In the last year, there has been a broad shift in corporate governance focus towards social issues, including human capital management – the ‘S’ of ESG.
The proxy voting adviser Glass Lewis notes majority support for a record number of such proposals, including on diversity in the 2020 US proxy season, and this focus is set to continue following human capital management disclosure rules announced by the Securities and Exchange Commission last autumn.
CEO pay has come under the spotlight this AGM season as investors have taken a dim view of companies that have benefited either from government subsidies or employment support/furlough schemes, but failed to appropriately modify executive pay to reflect that.
The diverging fortunes of businesses in different sectors through the pandemic highlights the complexities faced by remuneration committees in setting CEO pay – with companies like Marriott seeing a 60% fall in revenues over 2020 and others like online retailer Wayfair reporting a 55% increase.
Whereas, Marriott CEO Arne Sorenson announced a board pay cut in early 2020, investors this spring revolted against special stock awards in the cases of GE and AT&T in non-binding votes that nevertheless sent a clear signal from shareholders.
Chipotle Mexican Grill introduced a metric to tie executive pay to the ESG goals it says are material, but raised eyebrows by excluding several months of poor sales in 2020 from its overall bonus calculations citing “COVID-related modifications”.
Of course, shareholders will recognise that companies need to incentivise and recruit the right people to drive long-term value. As Dambisa Moyo, author of How Boards Work, published last month, points out in this issue, CEO pay in the US has grown 940% in real terms since 1978, while the pay of a typical worker has only grown by 12%.
According to the UN-backed Principles for Responsible Investment, income inequality has the potential to “negatively impact institutional investors’ portfolios as a whole”, as well as damaging output, reducing growth and contributing to populism and protectionism.
To some degree, reporting executive pay ratios in relation to median employee compensation gives boards an incentive to consider the incomes of the lowest paid employees but, as Moyo argues, it is for boards to defend disparities between executive pay and the median or lowest paid cohort.

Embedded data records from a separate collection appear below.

(** [buf[i]]: a negative index counts from the end; [IndexError] outside
    [-len(buf) .. len(buf)-1]. *)
Definition py_index (buf : list byte) (i : Z) : result byte :=
  let j := if i <? 0 then i + len buf else i in
  if (j <? 0) || (len buf <=? j) then Err IndexError
  else match buf !! Z.to_nat j with
       | Some b => OK b
       | None => Err IndexError
       end.

(** The index adjustment of a slice bound. *)
Definition py_clamp (n i : Z) : Z :=
  let j := if i <? 0 then i + n else i in
  if j <? 0 then 0 else if n <=? j then n else j.

(** [buf[lo:hi]]: bounds are adjusted, never an error. *)
Definition py_slice (buf : list byte) (lo hi : Z) : list byte :=
  let a := py_clamp (len buf) lo in
  let b := py_clamp (len buf) hi in
  take (Z.to_nat (b - a)) (drop (Z.to_nat a) buf).

(** [range(hi, -1, -1)] *)
Definition range_down (hi : Z) : list Z :=
  Z.of_nat <$> reverse (seq 0 (Z.to_nat (hi + 1))).

(** [int(''.join(map(str, bits)), 2)] *)
Definition int_of_bits (bits : list Z) : Z :=
  fold_left (fun acc b => 2 * acc + b) bits 0.

(** The binary digits of a positive number, most significant first. *)
Fixpoint pos_bits (p : positive) : list Z :=
  match p with
  | xH => [1]
  | xO q => pos_bits q ++ [0]
  | xI q => pos_bits q ++ [1]
  end.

Linking executive pay to ESG, as in the example of Chipotle and an increasing number of other companies, should be viewed with caution, to ensure metrics are designed appropriately and not an exercise in ticking sustainability boxes without driving long-term value.
Overall, climate related proposals remain a primary concern for institutional investors following successes last year at Phillips 66 for proposals to outline the business risks of petrochemical operations and investments, and in the case of Chevron to disclose details of climate lobbying activities.
This rising tide of engagement by the leading index asset managers is more than just virtue signalling by CEOs like Larry Fink.
Passive in more than just name, everyone, including the index asset managers themselves, once assumed they would routinely support management. They were even habitually excluded from roadshow events only a few years ago, according to the shareholder consultancy Morrow Sodali.
According to the Harvard Law School Forum on Corporate Governance, the backing of larger index managers like BlackRock, State Street Global Advisors and Vanguard has raised levels of support for climate-related proposals from 24.1% in 2019 to 31.6% in 2020.
In its Q1 2021 Investment Stewardship Report, BlackRock says it supported 75% of shareholder-led environmental and social proposals and voted against 53 directors on climate grounds.
Index managers are keen to highlight the ongoing engagement work they do in the background – although its benefits cannot be objectively quantified in most cases. BlackRock says by the first quarter of 2021, it increased the number of engagements by 24% year-on-year, engaging with over 800 companies.
Added together, the three largest index houses manage client assets approaching $20trn (€16.4trn). But while they possess heft in sheer weight of assets, they can lack focus, without the resources to identify key issues at corporate level.
Activist investors are growing as a conduit for shareholder action in specific cases, whereby pension and index managers can add impetus to well-framed proposals or proxy motions, as we write in this issue (see page 54).
This can incentivise activists to table motions that support long-term value as opposed to driving short-term shareholder returns, while index managers are able to benefit from the focus of the activists in directing their resources – ultimately to the long-term benefit of all.